My mom recently had surgery and did everything she was advised not to do, causing her much pain now, which I wish she didn't have to go through, but I guess that is the direct cause and effect karma that most western yoga moms preach but don't practice anyway LOL
Re: The Coffee Shop By: SilentSyren
Post # 184 Sep 06, 2016
My husband got me Panda Express today and said Thuraday and Friday the office will get our carpet fixed. He said he will have everything prepared by then. I do not think I will have internet for those two days since we have to disconnect and move the motem and router. ): But hey, new carpet is a huge plus! <3
Re: The Coffee Shop By: Personified / Knowledgeable
Post # 185 Sep 11, 2016
Out of the hospital and recovering. Everything feels so surreal right now. Still in a bit of pain; my incisions hurt the most, especially in my belly button where they cut deep. Supposed to drink 4oz of fluids every hour but I can't keep up with it- it seems like too much. At least the dry heaving has stopped for now!

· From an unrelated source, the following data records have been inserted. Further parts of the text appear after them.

Lemma job_written_reads_back fuel job old w outcome w' :
  let dir := directory job in
  default "" (read_text w (manifest dir)) = unlines old -> Forall (lacks LF) old ->
  Forall (fun d => int64 (timestampOf d)) (records job) ->
  job_written job old w outcome w' -> ok outcome = true -> reads_back fuel job w outcome w'.
Proof.
  intros dir Hold Hlf Hts Hp Hok. destruct (Hp Hok) as (entries & [Hk Ht] & Hf & Hn). fold dir in Hk, Ht.
  exists entries. fold dir.
  assert (Hts' : Forall (fun d => int64 (timestampOf d)) (List.filter (enabled job) (records job))).
  { apply Forall_forall. intros d Hd. rewrite list_elem_of_In, filter_In, <- list_elem_of_In in Hd.
    rewrite Forall_forall in Hts. apply Hts, Hd. }
  split; [|split; [done|split; [|done]]].
  - destruct (readRows_entries (2 + Z.of_nat (length (tail old))) w' job _ entries Hf Hts') as [Hr Hlf'].
    unfold readManifest, readTable. rewrite Ht, lines_unlines.
    2:{ apply Forall_app. split; [|done]. destruct old; [by repeat constructor|done]. }
    assert (Hrows : tail (with_header old ++ (entry_row <$> entries)) = tail old ++ (entry_row <$> entries))
      by (by destruct old).
    rewrite Hrows, readRows_app, Hr, app_nil_r. simpl.
    assert (Hbefore : readRows manifestLine 2 (tail old) =
      match read_text w (manifest dir) with
      | None => ([], []) | Some text => readRows manifestLine 2 (tail (lines text)) end).
    { destruct (read_text w (manifest dir)) as [text|]; simpl in Hold; subst.
      - by rewrite lines_unlines.
      - destruct old as [|line old]; [done|]. simpl in Hold. by destruct line. }
    by rewrite Hbefore.
  - eapply Forall2_impl; [exact Hf|]. intros d e Hs.
    pose proof (stored_as_loads fuel w' job d e Hs) as Hl.
    destruct Hs as (base & raw & compressed & _ & _ & _ & E1 & E2 & _). done.
Qed.
(** ** Operations *)

Definition event_job (dir : path) (eventName : string) (data : list SensorData) (pairs : list PairRecord)
    (final : bool) (config : ConfigManager) : Job :=
  {| directory := dir; records := data;
     recordCamera := getEventBoolConfig eventName "record_camera" "record_camera" false config;
     recordLidar := getEventBoolConfig eventName "record_lidar" "record_lidar" false config;
     compressionEnabled := getBoolConfig "compression_enabled" true config;
     compressionLevel := clamp (getIntConfig "compression_level" 3 config) 1 19;
     keepRaw := getBoolConfig "keep_raw_after_compression" false config;
     conversionEnabled := getBoolConfig "conversion_enabled" true config;
     imageFormat := or_default (getConfig "image_format" config) "jpg";
     imageQuality := clamp (getIntConfig "image_quality" 90 config) 1 100;
     pointCloudFormat := or_default (getConfig "pointcloud_format" config) "pcd";
     job_pairs := pairs; finalJob := final |}.

Definition enqueueRecords (dir : path) (eventName : string) (data : list SensorData)
    (pairs : list PairRecord) (reserved final : bool) (s : EventMonitor) : bool * EventMonitor :=
  let '(queued, worker) :=
    enqueue (event_job dir eventName data pairs final (configManager s)) reserved (storageWorker s) in
  (queued, with_worker worker s).

Definition reserveStorage (s : EventMonitor) : bool * EventMonitor :=
  let '(reserved, worker) := reserve (storageWorker s) in (reserved, with_worker worker s).

Definition releaseStorage (s : EventMonitor) : EventMonitor :=
  with_worker (releaseReservation (storageWorker s)) s.

Definition eventDirectoryName (eventName : string) (id systemNow : Z) : string :=
  eventName +:+ "_" +:+ to_string id +:+ "_" +:+ to_string systemNow.

Definition has_matched (pairs : list PairRecord) : bool :=
  existsb (fun r => String.eqb (status r) "matched") pairs.

Definition rejected (dir : path) (message : string) (s : EventMonitor) : M (CaptureResult * EventMonitor) :=
  mret ({| capture_accepted := false; capture_directory := dir; capture_message := message |}, s).

(** The branch without data after the event. *)
Definition recordAtOnce (eventName : string) (dir : path) (systemNow startTime eventTime : Z)
    (pairs : list PairRecord) (s : EventMonitor) : M (CaptureResult * EventMonitor) :=
  let '(reserved, s) := reserveStorage s in
  if negb reserved then rejected dir "storage queue unavailable" s else
  begun ← begin_event dir eventName systemNow;
  if negb begun then rejected dir "cannot create pending event state" (releaseStorage s) else
  let '(queued, s) :=
    enqueueRecords dir eventName (getDataWithinTimeRange (dataBuffer (sensors s)) startTime eventTime)
      pairs true true s in
  _ ← (if negb queued then fail_event dir "storage_queue_unavailable" systemNow else mret true);
  mret ({| capture_accepted := queued; capture_directory := dir;
           capture_message := if queued then "accepted for storage" else "storage queue unavailable" |}, s).
(* ===== verification/Upload.v ===== *)
(** * Upload: sending finished event directories to the receiver

    Models src/include/upload_worker.hpp.  The receiving service is a
    parameter: what it answers may depend on everything it was sent before.
    Clock readings are arguments; so is whether the worker has been asked to
    stop at the two points where an upload checks it. *)

From S2P Require Import Prelude Text SensorData FileSystem EventState RecordIo StorageWorker.

(** ** The service *)

Inductive Opcode := BEGIN | FILE_CHUNK | END_.

#[export] Instance Opcode_eq_dec : EqDecision Opcode.
Proof. solve_decision. Defined.

(** [srv/UploadStore.srv]; a field that is not set is empty or zero. *)
Record Request := {
  event_name : string;
  transfer_id : string;
  opcode : Opcode;
  file_path : string;
  offset : Z;
  total_bytes : Z;
  file_count : Z;
  data : string
}.

#[export] Instance Request_eq_dec : EqDecision Request.
Proof. solve_decision. Defined.

Record Response := { success : bool; received_bytes : Z }.

(** [respond] answers a request after the ones sent before; [None] is a
    timeout, a failed call or a stop while waiting. *)
Class Service := {
  service_is_ready : list Request -> bool;
  respond : list Request -> Request -> option Response
}.

(** ** Configuration and state *)

Record UploadConfig := {
  serviceName : string;
  maxRetries : Z;
  retryBackoff : Z;                    (* milliseconds *)
  chunkBytes : Z;
  leaseTimeout : Z;                    (* seconds *)
  failedRescanPeriod : Z               (* milliseconds *)
}.

Definition kMaxChunkBytes : Z := 1024 * 1024.

Record RetryState := { attempts : Z; nextAttempt : Z }.
Lemma keeping_ret {A} ls d (a : A) (Q : A -> world -> Prop) w : Q a w -> keeping ls d (mret a) Q w.
Proof. intros HQ. by apply wp_ret. Qed.

Lemma keeping_post {A} ls d (m : M A) (Q R : A -> world -> Prop) w :
  (forall a w', kept ls d w w' -> Q a w' -> R a w') -> keeping ls d m Q w -> keeping ls d m R w.
Proof. intros HQR. apply wp_post. intros a w' []. auto. Qed.

Lemma keeping_reads {A} ls d (m : M A) (Q : A -> Prop) w :
  wp m (fun a w' => w' = w /\ Q a) (fun _ => False) (eq w) w -> keeping ls d m (fun a w' => w' = w /\ Q a) w.
Proof. apply wp_reads; [apply touches_refl|]. intros a w' [-> HQ]. split; [apply touches_refl|done]. Qed.

Lemma keeping_query {A} ls d (f : world -> A) bad w :
  keeping ls d (query f bad) (fun a w' => w' = w /\ (a = f w \/ a = bad)) w.
Proof. apply keeping_reads, wp_query; [auto..|done]. Qed.

Lemma own_marker ls d leaf :
  leaf ∈ ls -> child d leaf ∈ markers ls d /\ scratch (child d leaf) ∈ markers ls d.
Proof.
  intros Hl. unfold markers. rewrite !elem_of_app, !list_elem_of_fmap. split; [left|right]; eauto.
Qed.

Lemma keeping_write ls d leaf text w :
  leaf ∈ ls ->
  keeping ls d (writeAtomically (child d leaf) text)
    (fun ok w' => if ok : bool then exists m, files w' !! child d leaf = Some (File text m)
                  else files w' !! child d leaf = files w !! child d leaf \/ files w' !! child d leaf = None) w.
Proof.
  intros Hl. assert (Hsub : forall w', touches [child d leaf; scratch (child d leaf)] d w w' -> kept ls d w w').
  { intros w' Ht. eapply touches_weaken, Ht. destruct (own_marker ls d leaf Hl). set_solver. }
  eapply wp_mono; [..|by apply writeAtomically_wp].
  - intros ok w' [Ht HQ]. split; [by apply Hsub|done].
  - done.
  - intros w' [Ht _]. by apply Hsub.
Qed.

Lemma keeping_remove ls d leaf w :
  leaf ∈ ls ->
  keeping ls d (remove (child d leaf)) (fun _ w' => forall q, q <> child d leaf -> files w' !! q = files w !! q) w.
Proof.
  intros Hl. assert (Hin : child d leaf ∈ markers ls d) by (by apply own_marker).
  apply (remove_wp (markers ls d) d); [done| |].
  - split; [apply touches_refl|]. split; [apply touches_refl|done].
  - intros w' Ht Hq _. done.
Qed.

Section transfer.
Context `{Service} `{Traversal}.

(** Every request was answered, and with success. *)
Fixpoint acked (l reqs : list Request) : Prop :=
  match reqs with
  | [] => True
  | r :: rest =>
      (service_is_ready l = true /\ exists response, respond l r = Some response /\ success response = true) /\
      acked (l ++ [r]) rest
  end.

Lemma acked_app l a b : acked l (a ++ b) <-> acked l a /\ acked (l ++ a) b.
Proof.
  revert l. induction a as [|r a IH]; intros l; simpl; [by rewrite app_nil_r; intuition|].
  rewrite IH, <- (assoc_L (++)). simpl. tauto.
Qed.

Lemma acknowledged_true r l l' : acknowledged r l = (true, l') -> l' = l ++ [r] /\ acked l [r].
Proof.
  unfold acknowledged, call. destruct (service_is_ready l) eqn:Es; [|done].
  destruct (respond l r) as [response|] eqn:Er; [|done].
  intros [= Hs <-]. split; [done|]. split; [|done]. split; [done|]. by exists response.
Qed.

(** ** Sending *)

Lemma read_chunk_wp q good at_ n c m (Q : string * bool -> world -> Prop) (E C : world -> Prop) w :
  files w !! q = Some (File c m) -> (at_ < String.length c)%nat -> (0 < n)%nat ->
  (forall good', Q (String.substring at_ n c, good') w) ->
  (forall got, (String.length got < Nat.min n (String.length c - at_))%nat -> Q (got, false) w) ->
  C w -> wp (read_chunk q good at_ n) Q E C w.
Proof.
  intros Hf Hat Hn Hfull Hshort HC. unfold read_chunk.
  destruct good; cbn [negb]; [|apply wp_ret, Hshort; cbn [String.length]; lia].
  intros o. rewrite Hf. destruct (next o) as [[|k|k] o']; [apply Hfull| |done].
  destruct (Nat.le_gt_cases (Nat.min n (String.length c - at_)) k) as [Hk|Hk].
  - rewrite substring_cut by done. apply Hfull.
  - apply Hshort. rewrite substring_length. lia.
Qed.

(** A stream that has failed sends nothing more. *)
Lemma sendChunks_stopped fuel event id info chunk at_ l w :
  (0 < fuel)%nat \/ fi_size info <= Z.of_nat at_ ->
  wp (sendChunks fuel event id info chunk false at_ l)
    (fun r w' => w' = w /\ r = (true, at_, l)) (fun _ => False) (eq w) w.
Proof.
  intros Hf. destruct fuel; simpl; destruct (Z.ltb_spec (Z.of_nat at_) (fi_size info)); simpl;
    try lia; try by apply wp_ret.
Qed.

I've been in one of my near-total-seclusion episodes this past week and while it has been necessary (and nice) to enjoy myself and be creative with abandon, I would like to try and integrate my solitary hobbies more into my daily life, rather than having them take it over near-completely.
Steps to take would be making them social hobbies or just spending time with people as I pursued solitary hobbies and trying to enforce more moderation and variety within my day to day activities. I believe this will be healthier for me overall, and it might even set an example for other poeple. Who knows?
Now that I have a computer I can finally get back on. HUZZAH! Also, I've been very very well-ish. Just looking for jobs and waiting for some jerk to finally call me for one. Like ughghghghghghg. Ive put in over 30 applications.
*Ahem* Today was decent, I'll have a three day stint at work coming up, so I'm not sure if I will have much time online aside from a couple of hours. Also, If you have a teaball and stove top kettle, a few mint leaves and crushed cinnamon makes a relaxing cup of tea.
I'm really trying to get back into spiritual practice and being a part of a spiritual community, but I'm finding it really hard to actually involve myself in either. I have certain practices that are pretty much integrated fully into my daily life that I can't "shut off" but beyond that, I've just been super out of it.